Davis himself had a graduate, son Justin Davis, and had the honor of handing his diploma to him.

"Graduates, it's not just your day. Even though we're here for you, it's not just your day,” Superintend Davis said, addressing the seniors. “It's a day for your families, your friends, your teachers, your loved ones, this is also their day, a milestone for them. Today is that milestone, a summation of your achievements that you've all worked for, yearned for, maybe even fought for. I can tell you right now your parents are saying 'How in the world is this happening? How did it happen so fast?' I can't tell you, because I'm struggling with it myself. It happens so fast."

"You know this milestone, this moment tonight, it's a reflection of what you've done. Your work, dedication, perseverance, the academic excellence you've achieved, but it's also about some lessons learned tonight," he continued, pointing out that book learning is important, but there were life experiences he hoped the graduates would carry with them as they move forward in their journeys.

"I encourage you to embrace the uncertainties ahead of you, because you have no idea what's in your future. But when you face adversity in the future, I will tell you, draw upon the strength that you've gained from the people around you,” Davis encouraged. “Be bold in your ambitions, compassionate in your interactions, and relentless in your pursuit of success. Don't just be successful. That's not what we want. Be compassionate citizens. The world desperately needs you right now. Your talent, your insights, and your empathy."

Student speaker Makenna Locke recalled some of the adversity she and her classmates had faced during their time as West Plains students, starting with historic flooding while they were in middle school that caused damage to the campus, and continuing with graduating eighth grade in the middle of a global pandemic, during which students attended classes remotely.

Kenzie Sandgren, another student speaker, also talked about those events, and other milestones like learning to drive, focusing on demonstrating resilience moving forward: "Over the past four years we have embarked on a journey of growth, discovery and transformation. A journey that would shape us into the individuals we are today. We have overcome challenges, embraced opportunities and forged friendships that will last a lifetime."

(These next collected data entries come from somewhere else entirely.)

(** *** Further properties of the export *)

(** What each property of a created entry holds. *)
Lemma create_ics_event_get clock title starts_at ends_at lesson_id timezone
    description webinar_url :
  let entry :=
    IcsExport.create_ics_event clock title starts_at ends_at lesson_id
      timezone description webinar_url in
  get "summary" entry = Some (VStr title) /\
  get "location" entry = Some (of_optional webinar_url) /\
  get "dtstart" entry = Some (VDatetime (astimezone starts_at timezone)) /\
  get "dtend" entry = Some (VDatetime (astimezone ends_at timezone)) /\
  get "dtstamp" entry =
    Some (VDatetime (localize_utc (datetime_now clock timezone))) /\
  get "uid" entry = Some lesson_id /\
  get "description" entry =
    (if truthy_str description then Some (of_optional description) else None).
Proof.
  unfold IcsExport.create_ics_event. cbv zeta.
  destruct webinar_url as [url|], lesson_id as [|uid|uid|uid],
    description as [[|c text]|]; repeat split; reflexivity.
Qed.

(** Reading the Netology entries through [f] is reading the events that have
    both times through [g], when [f] sees an entry as [g] sees its event. *)
Lemma netology_entries_map {B : Type} (f : Event -> B)
    (g : netology_schema.LessonWebinar -> B) tz :
  (forall clock lesson starts_at ends_at,
     netology_schema.starts_at lesson = Some starts_at ->
     netology_schema.ends_at lesson = Some ends_at ->
     f (IcsExport.create_ics_event clock
          ("Netology: " +:+ netology_schema.title lesson)
          starts_at ends_at (netology_schema.id lesson) tz
          None (netology_schema.webinar_url lesson)) = g lesson) ->
  forall lessons k,
    map f (netology_entries tz k lessons) =
    map g (List.filter IcsExport.exportable lessons).
Proof.
  intros Hfg. induction lessons as [|lesson lessons IH]; intros k;
    [reflexivity|].
  simpl. unfold IcsExport.exportable at 1.
  destruct (netology_schema.starts_at lesson) as [s|] eqn:Hs;
    [destruct (netology_schema.ends_at lesson) as [e|] eqn:He|]; auto.
  simpl. rewrite IH, (Hfg _ lesson s e Hs He). reflexivity.
Qed.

The Distinguished Zizzer Alumnus Award for 2024 was given to Missouri State University-West Plains Chancellor Dr. Dennis Lancaster, presented by school board President Cindy Tyree, who highlighted his accomplishments over the past 30 years as an educator and his dedication to family and community.

"Through his tireless efforts, he has touched the lives of countless individuals with compassion, integrity and service," Tyree reminded.

The Best Citizen Award is presented annually to one male and one female student, selected by faculty and students, and was given this year to Emma Worsham and George Fisher.

"These exemplary individuals embody the spirit of what it means to be a Zizzer, serving as model student citizens," Smith said. "Their commitment, active participation and dedication to both school and community have earned them this prestigious recognition.”

Top academic honors were also recognized. Class of 2024 salutatorian is Elias Curtis. The Salutatorian Award is bestowed on the student with the second-highest academic achievement, having not only one of the highest GPAs, but also meeting requirements of an honors certificate, scoring at least a 24 on the ACT and earning at least 28 class credits.

The honor of valedictorian was awarded to two students this year: Paige Sheridan and George Fisher, who tied for the highest academic honor.